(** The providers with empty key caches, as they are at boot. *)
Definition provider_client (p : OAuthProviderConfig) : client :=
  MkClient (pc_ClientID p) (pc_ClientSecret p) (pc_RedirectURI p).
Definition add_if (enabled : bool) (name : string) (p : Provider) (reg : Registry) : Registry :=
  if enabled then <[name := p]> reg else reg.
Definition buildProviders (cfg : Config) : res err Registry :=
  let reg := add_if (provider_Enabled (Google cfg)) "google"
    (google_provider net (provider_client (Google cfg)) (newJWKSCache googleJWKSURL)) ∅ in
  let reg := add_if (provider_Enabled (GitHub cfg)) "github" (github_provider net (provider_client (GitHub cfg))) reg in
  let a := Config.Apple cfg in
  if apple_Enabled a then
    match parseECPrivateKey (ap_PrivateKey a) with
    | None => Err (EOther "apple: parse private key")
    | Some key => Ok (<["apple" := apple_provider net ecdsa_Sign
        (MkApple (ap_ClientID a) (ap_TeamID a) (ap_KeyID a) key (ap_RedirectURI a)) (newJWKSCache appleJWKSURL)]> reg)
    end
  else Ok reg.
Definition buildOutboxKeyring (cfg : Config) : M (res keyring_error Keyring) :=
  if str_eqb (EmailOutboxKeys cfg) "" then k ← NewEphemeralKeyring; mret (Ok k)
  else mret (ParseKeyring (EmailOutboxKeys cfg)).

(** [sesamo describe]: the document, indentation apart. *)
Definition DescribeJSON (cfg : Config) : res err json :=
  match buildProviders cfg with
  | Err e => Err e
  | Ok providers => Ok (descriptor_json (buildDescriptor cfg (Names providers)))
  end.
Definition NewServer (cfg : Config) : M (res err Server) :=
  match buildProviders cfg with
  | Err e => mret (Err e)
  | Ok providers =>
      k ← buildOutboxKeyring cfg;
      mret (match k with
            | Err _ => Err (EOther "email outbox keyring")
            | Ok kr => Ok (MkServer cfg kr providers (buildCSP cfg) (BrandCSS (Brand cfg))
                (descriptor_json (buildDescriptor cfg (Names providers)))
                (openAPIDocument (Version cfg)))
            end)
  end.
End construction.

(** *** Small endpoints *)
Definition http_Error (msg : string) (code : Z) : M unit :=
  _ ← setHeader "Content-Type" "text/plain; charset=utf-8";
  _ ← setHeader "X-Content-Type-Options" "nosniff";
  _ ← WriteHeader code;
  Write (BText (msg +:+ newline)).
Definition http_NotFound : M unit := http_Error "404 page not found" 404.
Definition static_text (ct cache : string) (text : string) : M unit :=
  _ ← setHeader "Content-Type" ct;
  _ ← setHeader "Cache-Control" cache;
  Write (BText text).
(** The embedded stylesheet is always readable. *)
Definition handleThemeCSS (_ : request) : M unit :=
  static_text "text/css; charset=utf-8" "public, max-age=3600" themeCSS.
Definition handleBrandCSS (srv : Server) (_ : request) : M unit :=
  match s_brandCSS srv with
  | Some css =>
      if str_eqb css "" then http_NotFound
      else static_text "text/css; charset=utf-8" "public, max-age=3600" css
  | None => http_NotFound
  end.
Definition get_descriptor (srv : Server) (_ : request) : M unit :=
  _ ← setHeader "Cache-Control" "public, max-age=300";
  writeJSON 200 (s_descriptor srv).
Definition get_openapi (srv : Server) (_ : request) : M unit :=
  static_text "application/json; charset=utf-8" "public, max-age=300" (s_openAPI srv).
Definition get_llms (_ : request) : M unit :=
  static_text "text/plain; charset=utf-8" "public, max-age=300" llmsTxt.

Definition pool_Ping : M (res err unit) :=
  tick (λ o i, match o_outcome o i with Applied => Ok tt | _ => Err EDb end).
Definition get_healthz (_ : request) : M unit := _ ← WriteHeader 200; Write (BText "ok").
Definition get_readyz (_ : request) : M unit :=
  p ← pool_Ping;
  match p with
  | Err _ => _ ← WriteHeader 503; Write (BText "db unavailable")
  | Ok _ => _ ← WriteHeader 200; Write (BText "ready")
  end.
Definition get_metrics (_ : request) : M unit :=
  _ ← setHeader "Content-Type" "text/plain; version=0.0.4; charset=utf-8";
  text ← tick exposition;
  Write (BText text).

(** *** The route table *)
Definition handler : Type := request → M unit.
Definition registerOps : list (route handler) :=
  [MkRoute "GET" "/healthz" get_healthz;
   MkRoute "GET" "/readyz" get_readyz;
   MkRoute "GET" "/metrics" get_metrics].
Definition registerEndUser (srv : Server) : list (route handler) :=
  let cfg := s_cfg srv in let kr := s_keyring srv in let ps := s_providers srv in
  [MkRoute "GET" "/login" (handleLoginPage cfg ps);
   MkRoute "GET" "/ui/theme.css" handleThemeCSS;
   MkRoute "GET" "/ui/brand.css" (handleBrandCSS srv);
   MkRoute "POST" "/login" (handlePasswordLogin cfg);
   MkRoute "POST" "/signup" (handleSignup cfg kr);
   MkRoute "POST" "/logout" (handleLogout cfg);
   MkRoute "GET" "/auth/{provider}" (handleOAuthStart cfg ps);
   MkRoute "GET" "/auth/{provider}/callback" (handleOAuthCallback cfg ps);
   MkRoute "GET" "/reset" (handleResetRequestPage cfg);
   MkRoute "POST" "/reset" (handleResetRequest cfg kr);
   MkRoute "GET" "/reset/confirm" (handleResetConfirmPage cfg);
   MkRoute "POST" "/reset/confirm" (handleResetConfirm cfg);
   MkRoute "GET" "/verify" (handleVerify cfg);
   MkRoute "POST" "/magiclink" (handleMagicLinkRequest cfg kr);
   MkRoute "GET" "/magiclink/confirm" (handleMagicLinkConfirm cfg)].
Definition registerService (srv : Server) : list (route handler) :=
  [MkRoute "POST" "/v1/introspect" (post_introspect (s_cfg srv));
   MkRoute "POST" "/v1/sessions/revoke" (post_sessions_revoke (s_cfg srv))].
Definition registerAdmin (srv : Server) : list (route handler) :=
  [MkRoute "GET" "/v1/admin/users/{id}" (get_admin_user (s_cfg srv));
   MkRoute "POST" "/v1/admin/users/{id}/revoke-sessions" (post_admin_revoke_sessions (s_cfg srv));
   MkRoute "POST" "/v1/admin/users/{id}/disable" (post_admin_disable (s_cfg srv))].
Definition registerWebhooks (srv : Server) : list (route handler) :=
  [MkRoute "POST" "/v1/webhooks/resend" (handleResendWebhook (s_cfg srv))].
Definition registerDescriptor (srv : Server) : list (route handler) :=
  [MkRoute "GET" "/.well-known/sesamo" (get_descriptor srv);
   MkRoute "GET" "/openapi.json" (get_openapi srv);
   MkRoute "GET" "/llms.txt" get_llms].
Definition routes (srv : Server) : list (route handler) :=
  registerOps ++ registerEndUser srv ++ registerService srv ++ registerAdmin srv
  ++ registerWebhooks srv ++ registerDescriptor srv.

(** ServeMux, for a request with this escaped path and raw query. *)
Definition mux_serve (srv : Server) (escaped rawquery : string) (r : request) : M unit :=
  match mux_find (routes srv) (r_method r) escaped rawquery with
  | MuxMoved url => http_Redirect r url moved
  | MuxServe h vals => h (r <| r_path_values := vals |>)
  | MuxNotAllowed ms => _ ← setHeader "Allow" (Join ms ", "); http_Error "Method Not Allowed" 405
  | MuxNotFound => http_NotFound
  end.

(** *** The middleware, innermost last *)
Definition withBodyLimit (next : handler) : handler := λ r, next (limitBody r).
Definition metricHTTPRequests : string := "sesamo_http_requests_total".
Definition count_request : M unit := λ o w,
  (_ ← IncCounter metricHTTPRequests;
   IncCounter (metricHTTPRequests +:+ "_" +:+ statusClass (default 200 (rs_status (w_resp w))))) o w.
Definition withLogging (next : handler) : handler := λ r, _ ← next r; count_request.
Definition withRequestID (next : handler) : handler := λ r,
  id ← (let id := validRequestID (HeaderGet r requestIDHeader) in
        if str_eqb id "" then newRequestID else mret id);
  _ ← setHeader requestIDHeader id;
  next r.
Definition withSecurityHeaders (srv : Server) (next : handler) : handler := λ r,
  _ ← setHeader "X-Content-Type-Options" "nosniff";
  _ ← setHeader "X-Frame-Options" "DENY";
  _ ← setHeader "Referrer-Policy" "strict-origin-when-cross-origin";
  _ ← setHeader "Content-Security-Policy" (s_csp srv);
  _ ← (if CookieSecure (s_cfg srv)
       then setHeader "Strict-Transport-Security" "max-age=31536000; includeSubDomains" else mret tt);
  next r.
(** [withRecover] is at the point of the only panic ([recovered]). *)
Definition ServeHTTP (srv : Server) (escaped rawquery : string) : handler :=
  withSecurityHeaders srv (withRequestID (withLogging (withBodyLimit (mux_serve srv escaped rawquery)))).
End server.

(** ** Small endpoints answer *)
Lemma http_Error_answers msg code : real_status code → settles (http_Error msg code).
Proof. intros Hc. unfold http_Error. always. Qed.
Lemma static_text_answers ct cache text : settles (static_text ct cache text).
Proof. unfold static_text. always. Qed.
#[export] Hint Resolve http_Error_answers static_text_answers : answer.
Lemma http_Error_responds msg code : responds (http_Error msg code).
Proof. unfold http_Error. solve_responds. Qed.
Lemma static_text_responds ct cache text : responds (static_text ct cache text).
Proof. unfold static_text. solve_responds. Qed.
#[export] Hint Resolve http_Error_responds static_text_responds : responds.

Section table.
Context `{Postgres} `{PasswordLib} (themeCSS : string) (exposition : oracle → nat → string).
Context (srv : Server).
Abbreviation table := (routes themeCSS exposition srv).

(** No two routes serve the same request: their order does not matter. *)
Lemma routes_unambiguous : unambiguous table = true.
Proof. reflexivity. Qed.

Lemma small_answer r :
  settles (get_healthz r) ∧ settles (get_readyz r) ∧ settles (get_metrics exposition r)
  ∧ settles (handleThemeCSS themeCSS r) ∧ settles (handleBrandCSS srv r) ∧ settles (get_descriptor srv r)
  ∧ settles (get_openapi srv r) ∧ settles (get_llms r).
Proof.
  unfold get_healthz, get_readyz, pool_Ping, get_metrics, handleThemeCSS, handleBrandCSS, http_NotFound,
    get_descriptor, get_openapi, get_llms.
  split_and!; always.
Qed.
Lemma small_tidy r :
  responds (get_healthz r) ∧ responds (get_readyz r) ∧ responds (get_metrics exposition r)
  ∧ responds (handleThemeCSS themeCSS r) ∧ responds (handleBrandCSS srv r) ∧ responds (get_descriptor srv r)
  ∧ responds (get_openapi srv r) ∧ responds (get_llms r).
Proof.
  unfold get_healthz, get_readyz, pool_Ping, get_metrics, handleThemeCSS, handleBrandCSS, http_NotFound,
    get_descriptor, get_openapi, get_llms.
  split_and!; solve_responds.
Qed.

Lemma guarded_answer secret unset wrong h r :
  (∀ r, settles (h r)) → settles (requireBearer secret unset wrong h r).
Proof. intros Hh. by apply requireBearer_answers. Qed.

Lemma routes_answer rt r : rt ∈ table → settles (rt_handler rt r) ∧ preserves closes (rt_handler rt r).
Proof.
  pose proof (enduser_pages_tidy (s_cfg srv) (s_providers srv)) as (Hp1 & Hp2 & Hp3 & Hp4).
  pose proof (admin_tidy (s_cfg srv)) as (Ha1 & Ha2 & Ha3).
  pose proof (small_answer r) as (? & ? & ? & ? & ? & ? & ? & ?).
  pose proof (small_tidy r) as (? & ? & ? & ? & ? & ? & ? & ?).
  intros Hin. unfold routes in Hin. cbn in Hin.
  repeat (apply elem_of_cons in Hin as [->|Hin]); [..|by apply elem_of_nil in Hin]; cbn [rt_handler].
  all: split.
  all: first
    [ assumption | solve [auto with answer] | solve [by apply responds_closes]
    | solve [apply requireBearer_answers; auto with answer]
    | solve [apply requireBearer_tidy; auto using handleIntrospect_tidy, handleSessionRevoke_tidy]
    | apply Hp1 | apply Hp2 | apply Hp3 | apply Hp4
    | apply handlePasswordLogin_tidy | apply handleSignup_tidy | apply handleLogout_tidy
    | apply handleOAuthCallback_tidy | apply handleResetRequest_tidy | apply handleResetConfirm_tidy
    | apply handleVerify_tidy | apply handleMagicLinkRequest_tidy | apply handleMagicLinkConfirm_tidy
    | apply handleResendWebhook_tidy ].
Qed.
■ ■ ■ ■ ■ ■ ■
Filter the records above, keeping each line that contains the word "withLogging".

:: Solution for this problem ::
Definition withLogging (next : handler) : handler := λ r, _ ← next r; count_request.
  withSecurityHeaders srv (withRequestID (withLogging (withBodyLimit (mux_serve srv escaped rawquery)))).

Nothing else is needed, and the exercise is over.